Problem: Given the entries that follow, write out exactly the lines starting at the one containing "Definition complete (s" and ending at the one containing "(** Two objects", both ends included, and only those.

Dataset entries:
· · · · · · ·

(** [outFiles] as it stands when the listing is requested. *)
Definition parentEntries (fs : gmap string fsobj) (opts : Options)
    (this_path : string) : Promise (list Entry) :=
  if addParent opts
  then e <- SuperFSDir.create fs this_path ;; Resolved [e]
  else Resolved [].

(** What one iteration of the loop of [read] pushes when it starts from
    the empty list. *)
Definition pushedBy (callerDir : string) (fuel : nat)
    (fs : gmap string fsobj) (opts : Options) (this_path file : string)
    (pushed : list Entry) : Prop :=
  SuperFSDir.readEntry callerDir (SuperFSDir.read callerDir fuel fs) fs opts
    (filter opts) (ignore opts) this_path file [] = Resolved pushed.

(** The paths, and the relative paths, of the entries a read resolves
    with. *)
Definition read_paths (r : Promise (list Entry)) : option (list string) :=
  match r with
  | Resolved out => Some (map path out)
  | _ => None
  end.

Definition read_relatives (r : Promise (list Entry))
  : option (list (option string)) :=
  match r with
  | Resolved out => Some (map relative out)
  | _ => None
  end.

(* ===================================================================== *)
(** ** Sample file systems *)
(* ===================================================================== *)

(** [/root] holds [a.txt] and [sub]; [sub] holds [b.txt] and the empty
    directory [deep]. *)
Definition sampleFiles : gmap string fsobj :=
  list_to_map
    [("/", Dir ["root"] 493%Z);
     ("/root", Dir ["a.txt"; "sub"] 493%Z);
     ("/root/a.txt", File "A" 420%Z);
     ("/root/sub", Dir ["b.txt"; "deep"] 493%Z);
     ("/root/sub/b.txt", File "B" 420%Z);
     ("/root/sub/deep", Dir [] 493%Z)].

Definition sampleWorld : World := mkWorld sampleFiles [].

(** [/root] lists [gone], which no longer exists when it would be
    examined. *)
Definition staleFiles : gmap string fsobj :=
  list_to_map
    [("/", Dir ["root"] 493%Z);
     ("/root", Dir ["a.txt"; "gone"; "sub"] 493%Z);
     ("/root/a.txt", File "A" 420%Z);
     ("/root/sub", Dir [] 493%Z)].
Lemma intake_step_finished fuel w :
  clock E (reads w) - start_time < duration ->
  terminal_row (fetched (http E (sent w))) = true ->
  exists w',
    loop (S fuel) E w
    = (Ret (JobFinished (status_of (fetched (http E (sent w))))), w')
    /\ same_time (ticked w) w'.
Proof.
  intros Ht Hrow. apply Z.ltb_lt in Ht. unfold loop. cbn. run. rewrite Ht.
  change (mkWorld (sent w) (S (reads w)) (trace w) (files w)) with (ticked w).
  rewrite intake_check_job_status_run. cbn [sent ticked].
  unfold terminal_row in Hrow. apply andb_true_iff in Hrow as [Htr Hterm].
  rewrite Htr.
  destruct (fetched_is_row (http E (sent w))) as [Hn|[d Hd]].
  - rewrite Hn in Htr. discriminate.
  - rewrite Hd in *. cbn in Hterm |- *. rewrite Hterm.
    destruct (only_gets_same_time (ContentIntake.check_job_events job_id) E
                (got jobs_url (ContentIntake.job_params job_id) 10 (ticked w))
                (intake_check_job_events_run job_id)) as (w' & -> & Hsame).
    exists w'. split; [reflexivity|].
    eapply same_time_trans; [apply same_time_got|exact Hsame].
Qed.

Lemma intake_step_sleep fuel w :
  clock E (reads w) - start_time < duration ->
  terminal_row (fetched (http E (sent w))) = false ->
  loop (S fuel) E w
  = bind (sleep interval) (fun _ => loop fuel) E (polled w).
Proof.
  intros Ht Hrow. apply Z.ltb_lt in Ht. unfold loop, polled. cbn. run.
  rewrite Ht.
  change (mkWorld (sent w) (S (reads w)) (trace w) (files w)) with (ticked w).
  rewrite intake_check_job_status_run. cbn [sent ticked].
  unfold terminal_row in Hrow.
  destruct (fetched_is_row (http E (sent w))) as [Hn|[d Hd]].
  - rewrite Hn. cbn. reflexivity.
  - rewrite Hd in *. cbn in Hrow |- *.
    destruct d as [|p d]; cbn in *; [reflexivity|].
    rewrite Hrow. reflexivity.
Qed.

Lemma intake_step_continue fuel w :
  0 <= interval ->
  clock E (reads w) - start_time < duration ->
  terminal_row (fetched (http E (sent w))) = false ->
  loop (S fuel) E w = loop fuel E (slept interval (polled w)).
Proof.
  intros Hi Ht Hrow. rewrite intake_step_sleep by assumption.
  unfold sleep. apply Z.ltb_ge in Hi. rewrite Hi. reflexivity.
Qed.

Lemma intake_finished_terminal fuel w status :
  fst (loop fuel E w) = Ret (JobFinished status) ->
  is_terminal status = true.
Proof.
  revert w. induction fuel as [|fuel IH]; intros w; [discriminate|].
  destruct (Z.lt_ge_cases (clock E (reads w) - start_time) duration)
    as [Ht|Ht].
  - destruct (terminal_row (fetched (http E (sent w)))) eqn:Hrow.
    + destruct (intake_step_finished fuel w Ht Hrow) as (w' & -> & _).
      cbn. intros [= <-]. unfold terminal_row in Hrow.
      now apply andb_true_iff in Hrow as [_ Hterm].
    + rewrite intake_step_sleep by assumption.
      unfold sleep. destruct (interval <? 0); run; [discriminate|].
      apply IH.
  - rewrite intake_step_expired by assumption. discriminate.
Qed.
(** [durationUnits] as the loader derives it. *)
Definition derived_duration (slot : TimeSlot.t) : Prop :=
  TimeSlot.duration slot
  = (TimeSlot.end_time slot - TimeSlot.start_time slot) `div` 100.

Section Vocabulary.
Context {KB : Type} {engine : PrologEngine KB}.

(** [m] keeps the property [I] of the object, whether it returns or raises. *)
Definition keeps {A} (I : TimetableScheduler KB → Prop) (m : py KB A) : Prop :=
  ∀ s, I s → I (m s).2.

(** The catalog of [s'] is the catalog of [s]. *)
Definition same_catalog (s s' : TimetableScheduler KB) : Prop :=
  courses s' = courses s ∧ time_slots s' = time_slots s ∧ rooms s' = rooms s.

(** The object is as [__init__] leaves it when no knowledge base is loaded. *)
Definition mock_mode (s : TimetableScheduler KB) : Prop :=
  prolog_available s = false ∧ courses s = mock_courses ∧
  time_slots s = mock_time_slots ∧ rooms s = mock_rooms.

(** Every course of the catalog is scheduled exactly once. *)
Definition complete (s : TimetableScheduler KB) : Prop :=
  ∀ course_id, is_Some (courses s !! course_id) →
    occurrences course_id (schedule s) = 1%nat.

(** Some course of the catalog is longer than every time slot. *)
Definition has_unplaceable_course (s : TimetableScheduler KB) : Prop :=
  ∃ course_id c, courses s !! course_id = Some c ∧
    ∀ slot_id slot, time_slots s !! slot_id = Some slot →
      TimeSlot.duration slot < Course.duration c.

(** Two objects with the same engine and the same ids in their catalogs;
    the records stored under the ids, durations included, are free. *)
Definition same_ids (s1 s2 : TimetableScheduler KB) : Prop :=
  prolog_available s1 = prolog_available s2 ∧ prolog s1 = prolog s2 ∧
  dom (courses s1) = dom (courses s2) ∧
  dom (time_slots s1) = dom (time_slots s2) ∧
  dom (rooms s1) = dom (rooms s2).
End Vocabulary.

(** ** Objects used in the examples *)

Definition demo_file : string := "timetable_scheduler.pl".

(** [TimetableScheduler()] when pyswip is not installed. *)
Definition demo_scheduler : TimetableScheduler () :=
  (new_scheduler false demo_file).2.

Definition shared_start_engine : PrologEngine script :=
  scripted_engine (λ _, Some shared_start_kb).
Definition shared_start_scheduler : TimetableScheduler script :=
  (new_scheduler (engine := shared_start_engine) true demo_file).2.

Definition long_course_engine : PrologEngine script :=
  scripted_engine (λ _, Some long_course_kb).
Definition long_course_scheduler : TimetableScheduler script :=
  (new_scheduler (engine := long_course_engine) true demo_file).2.

(** The same object with the course cut to one hour. *)
Definition short_course_scheduler : TimetableScheduler script :=
  set_courses
    (<["c1" := Course.mk "c1" "Studio" "" "Dr. Adams" 1 "classroom"]>
       (courses long_course_scheduler))
    long_course_scheduler.

(** A hand-built entry: a two-hour lab course in a one-hour slot, in a
    classroom. *)
Definition misplaced_entry : ScheduleEntry :=
  mkEntry (Course.mk "cs101" "Computer Science 101" "t001" "Dr. Smith" 2 "computer_lab")
          (TimeSlot.mk "slot1" "monday" 800 900 1)
          (Room.mk "r002" "classroom" 40).

(** A hand-built entry whose start has 4301 digits. *)
Definition long_start_entry : ScheduleEntry :=
  mkEntry (Course.mk "cs101" "Computer Science 101" "t001" "Dr. Smith" 2 "computer_lab")
          (TimeSlot.mk "slot1" "monday" (10 ^ 4300) (10 ^ 4300 + 100) 1)
          (Room.mk "r001" "computer_lab" 30).

(** Two lessons of one teacher in one room: monday 8-10 and monday 9-10. *)
Definition early_lesson : ScheduleEntry :=
  mkEntry (Course.mk "cs101" "Computer Science 101" "t001" "Dr. Smith" 2 "computer_lab")
          (TimeSlot.mk "slotA" "monday" 800 1000 2)
          (Room.mk "r001" "computer_lab" 30).
Definition late_lesson : ScheduleEntry :=
  mkEntry (Course.mk "cs102" "Data Structures" "t001" "Dr. Smith" 1 "computer_lab")
          (TimeSlot.mk "slotB" "monday" 900 1000 1)
          (Room.mk "r001" "computer_lab" 30).
(** A third lesson that starts with the first one. *)
Definition same_start_lesson : ScheduleEntry :=
  mkEntry (Course.mk "cs103" "Algorithms" "t001" "Dr. Smith" 1 "computer_lab")
          (TimeSlot.mk "slotC" "monday" 800 900 1)
          (Room.mk "r001" "computer_lab" 30).

(** A knowledge base whose timetable names a course the catalog does not
    have. *)
Definition unknown_course_kb : script := {|
  course_facts := [("c1", "Algebra", "Dr. Adams", 1, "classroom")];
  time_facts := [("s1", "monday", 800, 900)];
  room_facts := [("r1", "classroom", 30)];
  timetables := [()];
  stored_schedule := [[("c9", "s1", "r1")]];
|}.
Definition unknown_course_engine : PrologEngine script :=
  scripted_engine (λ _, Some unknown_course_kb).
Definition unknown_course_scheduler : TimetableScheduler script :=
  (new_scheduler (engine := unknown_course_engine) true demo_file).2.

· · · · · · ·

Worked solution:
Definition complete (s : TimetableScheduler KB) : Prop :=
  ∀ course_id, is_Some (courses s !! course_id) →
    occurrences course_id (schedule s) = 1%nat.

(** Some course of the catalog is longer than every time slot. *)
Definition has_unplaceable_course (s : TimetableScheduler KB) : Prop :=
  ∃ course_id c, courses s !! course_id = Some c ∧
    ∀ slot_id slot, time_slots s !! slot_id = Some slot →
      TimeSlot.duration slot < Course.duration c.

(** Two objects with the same engine and the same ids in their catalogs;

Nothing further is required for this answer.